ASSIGNMENT. Lines where the string "Hsuffix" appears are to be copied from the entries below.

[Records contained in a dataset]
Lemma cpp_collect_added n : forall ps src fs scope,
  exists added,
    CppParser.collect_functions ps n src fs scope = (fs ++ added)%list
    /\ Forall (unit_from n false) added.
Proof.
  induction n as [ty fld sb eb sr er kids IH] using Node_forall_ind.
  intros ps src fs scope.
  rewrite List.Forall_forall in IH.
  set (n := mkNode ty fld sb eb sr er kids) in *.
  assert (Hkids : exists added,
             cpp_collect_children ps n src fs scope = (fs ++ added)%list
             /\ Forall (unit_from n false) added).
  { unfold cpp_collect_children.
    apply fold_left_appends. intros acc c Hc.
    destruct (IH c Hc (n :: ps) src acc scope) as [added [E Q]].
    exists added. split; [exact E|].
    eapply List.Forall_impl; [|exact Q].
    intros info. now apply unit_from_child. }
  rewrite cpp_collect_functions_eq.
  destruct (node_type n =? "function_definition"); [|exact Hkids].
  destruct (CppParser.resolve_name n) as [name_node|]; [|exact Hkids].
  eexists. split; [reflexivity|].
  constructor; [|constructor].
  exists ps, n. split; [reflexivity|]. right. now split.
Qed.

Lemma cpp_collect_children_added n ps src fs scope :
  exists added,
    cpp_collect_children ps n src fs scope = (fs ++ added)%list
    /\ Forall (unit_from n true) added.
Proof.
  unfold cpp_collect_children.
  apply fold_left_appends. intros acc c Hc.
  destruct (cpp_collect_added c (n :: ps) src acc scope) as [added [E Q]].
  exists added. split; [exact E|].
  eapply List.Forall_impl; [|exact Q].
  intros info. now apply unit_from_child.
Qed.
(** The step of another category keeps a category settled. *)
Lemma strip_preserves (ci cj : Category) (s : str) :
  forallb is_key_char (key ci) = true ->
  forallb is_key_char (key cj) = true ->
  key ci <> key cj ->
  unique (Manager.linksEndMarker (key ci)) s ->
  settled (Manager.linksEndMarker (key ci))
          (Manager.linkContainerOpen (layout ci)) s ->
  settled (Manager.linksEndMarker (key ci))
          (Manager.linkContainerOpen (layout ci)) (strip_links cj s).
Proof.
  intros Hki Hkj Hne Hu Hs.
  destruct (strip_links_cases cj s)
    as [[E _]|[[E _]|(A & B & C & Es & _ & E)]]; rewrite E; try exact Hs.
  clear E.
  set (Mi := Manager.linksEndMarker (key ci)) in *.
  set (Wi := Manager.linkContainerOpen (layout ci)) in *.
  set (Mj := Manager.linksEndMarker (key cj)) in *.
  set (Wj := Manager.linkContainerOpen (layout cj)) in *.
  pose (L := A ++ Wj). pose (R := Mj ++ C).
  assert (Es1 : s = L ++ B ++ R) by (rewrite Es; unfold L, R; reassoc).
  assert (Eg : A ++ Wj ++ blank ++ Mj ++ C = L ++ blank ++ R)
    by (unfold L, R; reassoc).
  rewrite Eg. clear Eg.
  assert (HR : R = Mj ++ C) by reflexivity.
  clearbody L R. clear Es.
  destruct (indexOf Mi (L ++ blank ++ R)) as [i'|] eqn:Ei;
    [|left; exact (indexOf_no_occ _ _ Ei)].
  destruct (indexOf_occ _ _ _ (marker_nonempty _) Ei) as [Ho' _].
  destruct (occ_after_cut Mi L B R i' "<"%char (marker_first _) blank_no_lt
              (marker_one_line _ Hki) Ho') as [[Hle Ho]|[Hge Ho]];
    rewrite <- Es1 in Ho;
    destruct Hs as [Hno|[(P & Q & EP & HnoW)|(P & Q & EP)]];
    try (now apply Hno in Ho).
  - (* the marker lies before the cut, no wrapper tag before it *)
    pose proof (occ_here Mi P Q) as Hp. rewrite <- EP in Hp.
    pose proof (Hu _ _ Ho Hp) as Hi.
    assert (Hsplit : L ++ (B ++ R) = (P ++ Mi) ++ Q)
      by (rewrite <- Es1, EP; reassoc).
    destruct (app_prefix_split _ _ _ _ Hsplit) as (Z & EL & _).
    { rewrite length_app. lia. }
    right. left. exists P, (Z ++ blank ++ R). split; [|exact HnoW].
    rewrite EL. reassoc.
  - (* the marker lies before the cut, after its wrapper tag *)
    assert (Hp : occ Mi s (length (P ++ Wi ++ blank))).
    { rewrite EP. replace (P ++ Wi ++ blank ++ Mi ++ Q)
        with ((P ++ Wi ++ blank) ++ Mi ++ Q) by reassoc.
      apply occ_here. }
    pose proof (Hu _ _ Ho Hp) as Hi.
    assert (Hsplit : L ++ (B ++ R) = ((P ++ Wi ++ blank) ++ Mi) ++ Q)
      by (rewrite <- Es1, EP; reassoc).
    destruct (app_prefix_split _ _ _ _ Hsplit) as (Z & EL & _).
    { rewrite length_app. lia. }
    right. right. exists P, (Z ++ blank ++ R). rewrite EL. reassoc.
  - (* the marker lies after the cut, no wrapper tag before it *)
    pose proof (occ_here Mi P Q) as Hp. rewrite <- EP in Hp.
    pose proof (Hu _ _ Ho Hp) as Hi.
    assert (Hsplit : P ++ (Mi ++ Q) = (L ++ B) ++ R)
      by (rewrite <- EP, Es1; reassoc).
    destruct (app_prefix_split _ _ _ _ Hsplit) as (Z & EPZ & ER).
    { rewrite length_app. lia. }
    right. left. exists (L ++ blank ++ Z), Q. split; [rewrite ER; reassoc|].
    intros t Ht.
    destruct (occ_after_cut Wi L B Z t "<"%char (wrapper_first _) blank_no_lt
                (wrapper_one_line _) Ht) as [[_ Hw]|[_ Hw]];
      (replace (L ++ B ++ Z) with P in Hw by (rewrite EPZ; reassoc));
      now apply HnoW in Hw.
  - (* the marker lies after the cut, after its wrapper tag *)
    assert (Hp : occ Mi s (length (P ++ Wi ++ blank))).
    { rewrite EP. replace (P ++ Wi ++ blank ++ Mi ++ Q)
        with ((P ++ Wi ++ blank) ++ Mi ++ Q) by reassoc.
      apply occ_here. }
    pose proof (Hu _ _ Ho Hp) as Hi.
    assert (Hsplit : (P ++ Wi ++ blank) ++ (Mi ++ Q) = (L ++ B) ++ R)
      by (rewrite <- ?app_assoc; rewrite <- EP; exact Es1).
    destruct (app_prefix_split _ _ _ _ Hsplit) as (Z & EPZ & ER).
    { rewrite length_app. lia. }
    destruct (le_lt_dec (length (Wi ++ blank)) (length Z)) as [Hlong|Hshort].
    + assert (Hsuffix : (L ++ B) ++ Z = P ++ (Wi ++ blank))
        by (rewrite <- EPZ; reassoc).
      destruct (app_suffix_split _ _ _ _ Hsuffix Hlong) as (Z' & EZ & _).
      right. right. exists (L ++ blank ++ Z'), Q.
      rewrite ER, EZ. reassoc.
    + exfalso.
      assert (Hprefix : (L ++ B) ++ Z = P ++ (Wi ++ blank))
        by (rewrite <- EPZ; reassoc).
      destruct (app_prefix_split _ _ _ _ Hprefix) as (Y & ELB & EW).
      { apply (f_equal (@length ascii)) in Hprefix.
        rewrite !length_app in Hprefix. rewrite length_app in Hshort.
        rewrite length_app. lia. }
      destruct Z as [|z0 Z1].
      * apply Hne. cbn [app] in ER.
        pose proof (marker_same_start (key cj) (key ci) C Q Hkj Hki) as Hsame.
        symmetry. apply Hsame. fold Mi Mj. now rewrite <- HR, ER.
      * assert (Hz : z0 = "<"%char).
        { rewrite HR in ER.
          apply (f_equal (fun l => nth_error l 0)) in ER.
          cbn in ER. congruence. }
        subst z0. pose proof (wrapper_blank_tail (layout ci)) as Ht.
        fold Wi in Ht. rewrite EW in Ht.
        destruct Y as [|y Y].
        { apply (f_equal (@length ascii)) in EW. cbn [app] in EW.
          rewrite EW in Hshort. lia. }
        cbn [app tl] in Ht. rewrite forallb_app in Ht.
        apply andb_true_iff in Ht as [_ Ht]. discriminate.
Qed.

RESPONSE AREA.
    + assert (Hsuffix : (L ++ B) ++ Z = P ++ (Wi ++ blank))
      destruct (app_suffix_split _ _ _ _ Hsuffix Hlong) as (Z' & EZ & _).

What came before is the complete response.